Hace algún tiempo creía que era frágil como un cristal. Como un rosal encerrado en una vasija transparente que, al romperse, se despedaza en millones de fragmentos afilados. El dolor era así: cortante, expansivo, imposible de contener. Cada golpe hacía estallar todo en pedazos diminutos que se incrustaban en la piel, y el sufrimiento se multiplicaba con cada esquirla.
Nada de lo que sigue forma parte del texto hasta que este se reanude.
(** X19. When the lookup of a checked identifier fails, the check ends
    the line it had begun and reports the failure, with the text of the
    error, on standard error; no verdict is printed and the recorded
    version plays no part. *)
Theorem failed_lookup_is_reported_without_verdict
  (appName currentVersion cause : string) (w w' : World) :
  1 <= slashes appName ->
  lookup appName "" (with_trace w (trace w ++ [EvStdout (checkingLine appName)]))
  = (Err cause, w') ->
  exec (checkAppVersion lookup appName currentVersion) w
  = with_trace w'
      (trace w' ++ [EvStdout nl;
                    EvStderr (colorRedFg +:+ "Error: "
                              +:+ ("Failed to check "
                                   +:+ Colorize appName colorMagentaFg
                                   +:+ ": " +:+ cause)
                              +:+ colorReset +:+ nl)]).
Proof.
  intros Hid Hlook. unfold exec, checkAppVersion.
  rewrite (proj2 (Contains_slash _) (proj1 (slashes_pos _) Hid)).
  cbn [negb]. unfold bind at 1, emit at 1. unfold bind at 1.
  fold (checkingLine appName). rewrite Hlook.
  unfold bind, PrintError, emit, with_trace. cbn. by rewrite <- app_assoc.
Qed.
Creo que al crecer vamos adquiriendo herramientas que nos hacen fuertes, más resistentes al daño, y una buena copa de vino también ayuda. Aprendemos a florecer incluso cuando el cristal se quiebra a nuestro alrededor. Y aunque las espinas lastimen, dejamos que la herida sangre y fluya. De hecho, nos acostumbramos tanto que muchas veces no le damos importancia a la hemorragia, y aunque todo parezca teñirse de rojo, una curita parece ser suficiente.

Ya no soy frágil como un cristal. Ahora, cada vez que me rompo, yo mismo me recompongo. Esperar que otra persona lo haga sería una idea tonta. Muchas veces, incluso hablando el mismo idioma, pareciera que no nos entienden. Como si cada uno tuviera su propio lenguaje y, al interpretarlo, no se encontraran las palabras adecuadas.

Me he vuelto duro como una roca. Fuerte como el roble. Seguro como la certeza de que, al lanzar un dado, el número que saldrá será menor que siete.

Hoy le apuesto a quererme antes de que me quieran. Yo he de acompañarme toda la vida. Los demás la transitarán por instantes y luego seguirán su propia existencia sin mí, como antes de encontrarnos, porque la vida es así: te hace fuerte para que entiendas que eres la persona a quien necesitas cuidar más que a nadie. Quienes se queden, entonces, tendrán el privilegio de ver tus nuevos brotes, tus hojas saliendo, y se permitirán disfrutar del bello aroma que de ti emane.